An approach that is sometimes suggested is to induce labor close to the estimated due date (at term) or near that date. The rationale is that by the baby being born with a lower birth weight, there would be a lower risk of long labors, cesarean section, bone fractures, and shoulder dystocia.[10] However, this method could increase the number of women with perineal tears, and failed inductions can prompt the need for emergency cesarean sections.[10] There is not strong evidence that an induced birth increases the risk of the person requiring a cesarean section. Another consideration is that since there may be inaccuracies in estimating or predicting the neonates weight in utero, there is a risk of inducing labor unnecessarily.[10] Doctors disagree whether women should be induced for suspected macrosomia and more research is needed to find out what is best for women and their babies.[10]

Elective cesarean section has also been presented as a potential delivery method for infants of suspected macrosomia, as it can serve to prevent possible birth trauma.

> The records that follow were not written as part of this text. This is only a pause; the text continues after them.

(** A receive that produced a datagram within the limit, consuming some of the [n]
    bytes, or an error; in particular the fuel was enough. *)
Definition received (n : nat) (x : option (result (list byte) * reader)) : Prop :=
  match x with
  | None => False
  | Some (Ok b, r') => (length (rd_data r') < n)%nat /\ zlen b <= maxMasqueCapsuleSize
  | Some (Err _, _) => True
  end.

Lemma receive_total fuel ctx i r :
  (length (rd_data r) < fuel)%nat -> received (length (rd_data r)) (ReceiveDatagram_fuel fuel ctx i r).
Proof.
  revert i r. induction fuel as [|fuel IH]; intros i r Hf; [lia|]. simpl.
  destruct (ctx i); [done|].
  destruct (readMasqueQUICVarint r) as [[t|e] r1] eqn:H1; [|done]. apply readVarint_shorter in H1.
  destruct (readMasqueQUICVarint r1) as [[l|e] r2] eqn:H2; [|done]. apply readVarint_shorter in H2.
  destruct (negb (t =? masqueDatagramCapsule)).
  - destruct (maxMasqueCapsuleSize <? l); [done|]. destruct (DiscardN r2 l) as [[e|] r3] eqn:H3; [done|].
    assert (length (rd_data r3) <= length (rd_data r2))%nat.
    { unfold DiscardN in H3. destruct (l <=? _) in H3; [|done]. injection H3 as <-. simpl. rewrite length_drop. lia. }
    specialize (IH (S i) r3 ltac:(lia)). destruct (ReceiveDatagram_fuel fuel ctx (S i) r3) as [[[b|e] r4]|]; try done.
    destruct IH. split; [lia|done].
  - destruct (maxMasqueCapsuleSize <? l) eqn:El; [done|]. destruct (ReadFull r2 l) as [[b|e] r3] eqn:H3; [|done].
    unfold ReadFull in H3. destruct (l <=? _) eqn:Eb in H3; [|done]. injection H3 as <- <-. simpl. bool_to_prop.
    assert (maxMasqueCapsuleSize = 65536) by done.
    rewrite length_drop. split; [lia|]. unfold zlen in *. rewrite length_take. lia.
Qed.

(** A capsule of another type, within the size limit. *)
Definition other_capsule (c : list byte) : Prop :=
  exists t b, 0 < t < 2 ^ 62 /\ zlen b <= maxMasqueCapsuleSize /\ c = VarintEncode t ++ VarintEncode (zlen b) ++ b.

However, the American College of Obstetricians and Gynecologists recommends that cesarean delivery should only be considered if the fetus is an estimated weight of at least 5,000 grams in non-diabetic mothers and at least 4,500 grams in diabetic mothers.[37] A number needed to treat analysis determined that approximately 3,700 women with suspected fetal macrosomia would have to undergo an unnecessary cesarean section in order to prevent one incident of brachial plexus injuries secondary to shoulder dystocia.[8]

Management of gestational diabetes through dietary modifications and anti-diabetic medications has been shown to decrease the incidence of LGA.[38] The use of metformin to control maternal blood glucose levels has shown to be more effective than using insulin alone in reducing the likelihood of fetal macrosomia.[39] There is a 20% lower chance of having an LGA baby when using metformin to manage diabetes compared to using insulin.[40]

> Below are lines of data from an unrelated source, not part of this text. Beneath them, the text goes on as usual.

Lemma rw_exec_shape w env op w' l l0 e :
  sound_reserve (rw_reserve env) -> response_shape w l0 -> rw_exec w env op = Some (w', l, e) ->
  response_shape w' (l0 ++ l) /\ (e = None -> concat (frame_data <$> l) = op_payload op).
Proof.
  intros Hres Hs. destruct (hw_ended w) eqn:He.
  { (* an ended response writes nothing *)
    intros H. assert (l = [] /\ (response_shape w l0 -> response_shape w' l0) /\ (e = None -> op_payload op = [])) as (-> & Hw & Hp).
    { destruct op; simpl in H; unfold rw_Write, rw_finish, writeHeaderLocked in H;
        rewrite ?He, ?orb_true_r in H; injection H as <- <- <-; split_and!; try done;
        unfold response_shape; simpl; by rewrite ?He. }
    rewrite app_nil_r. split; [auto|]. intros Hn. by rewrite Hp. }
  destruct op as [k v|code|p| |]; simpl; intros H.
  - injection H as <- <- <-. by rewrite app_nil_r.
  - injection H as H. edestruct shape_extend as (? & ? & _ & _); [exact Hs|exact He|exact H|]. done.
  - unfold rw_Write in H. rewrite He in H.
    destruct (writeHeaderLocked w (rw_header_write env) HTTP.StatusOK) as [[w1 l1] [e1|]] eqn:Hh;
      destruct (shape_extend _ _ _ _ _ _ _ Hs He Hh) as (Hs1 & Hl1 & He1 & Hw1).
    { injection H as <- <- <-. by rewrite Hl1. }
    case_bool_decide as Hp.
    { injection H as <- <- <-. by rewrite Hl1, Hp. }
    destruct (server_writeData _ _ _ _ _) as [[l2 e2]|] eqn:Hd; [|done].
    destruct (writeData_body _ _ _ _ _ _ Hres Hp Hd) as [Hb Hcat].
    assert (response_shape w1 (l0 ++ l1 ++ l2)) as Hfin.
    { rewrite app_assoc. apply shape_chunks; auto. }
    destruct e2; injection H as <- <- <-; (split; [done|]); [done|]. intros _.
    by rewrite fmap_app, concat_app, Hl1, Hcat.
  - injection H as H. edestruct shape_extend as (? & ? & _ & _); [exact Hs|exact He|exact H|]. done.
  - unfold rw_finish in H. rewrite He in H.
    destruct (writeHeaderLocked w (rw_header_write env) HTTP.StatusOK) as [[w1 l1] [e1|]] eqn:Hh;
      destruct (shape_extend _ _ _ _ _ _ _ Hs He Hh) as (Hs1 & Hl1 & He1 & Hw1).
    { injection H as <- <- <-. by rewrite Hl1. }
    unfold server_writeData, writeFrame in H. specialize (Hw1 eq_refl).
    unfold response_shape in *. rewrite Hw1 in Hs1. destruct Hs1 as (code & h & cs & final & Heq & Hcs & Hf).
    destruct Hf as [->|[Hf _]]; [|congruence]. rewrite app_nil_r in Heq.
    destruct (rw_write env 0%nat _); injection H as <- <- <-; simpl; rewrite Hw1.
    + rewrite app_nil_r, Heq. split; [|done]. exists code, h, cs, []. rewrite app_nil_r. split_and!; auto.
    + rewrite app_assoc, Heq. split; [|by rewrite fmap_app, concat_app, Hl1].
      exists code, h, cs, [OData (hw_streamID w1) [] true]. split_and!; auto.
Qed.
End responses.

Modifiable risk factors that increase the incidence of LGA births, such as gestational weight gain above recommended BMI guidelines, can be managed with lifestyle modifications, including maintaining a balanced diet and exercising.[41][42] Such interventions can help mothers achieve the recommended gestational weight and lower the incidence of fetal macrosomia in obese and overweight women.[41][42] The World Health Organization also recommends that mothers aim for their recommended BMI prior to conception.[23] In general, obese mothers or women with excessive gestational weight gain may have higher risk of pregnancy complications (ranging from LGA, shoulder dystocia, etc.).[43]


In healthy pregnancies without pre-term or post-term health complications, fetal macrosomia has been observed to affect around 12% of newborns.[10] By comparison, women with gestational diabetes are at an increased risk of giving birth to LGA babies, where ~15-45% of neonates may be affected.[10] In 2017, the National Center of Health Statistics found that 7.8% of live-born infants born in the United States meet the definition of macrosomia, where their birth weight surpasses the threshold of 4000 grams (about 8.8 pounds).[10] Women in Europe and the United States tend to have higher pre-term body weight and have increased gestational weight during pregnancy compared to women in east Asia.[44] Thus, women in Europe and the United States, with higher gestational weight gain, tend to have higher associated risk of LGA infants, macrosomia and cesarean.[44] In European countries, the prevalence of births of newborns weighing between 4,000 g and 4,499 g is 8% to 21%, and in Asian countries the prevalence is between 1% and 8%.[45] In general, rates of LGA infants have increased 15-25% in many countries including the United States, Canada, Germany, Denmark, Scotland and more in the past 20–30 years, suggesting an increase in LGA births worldwide.[46]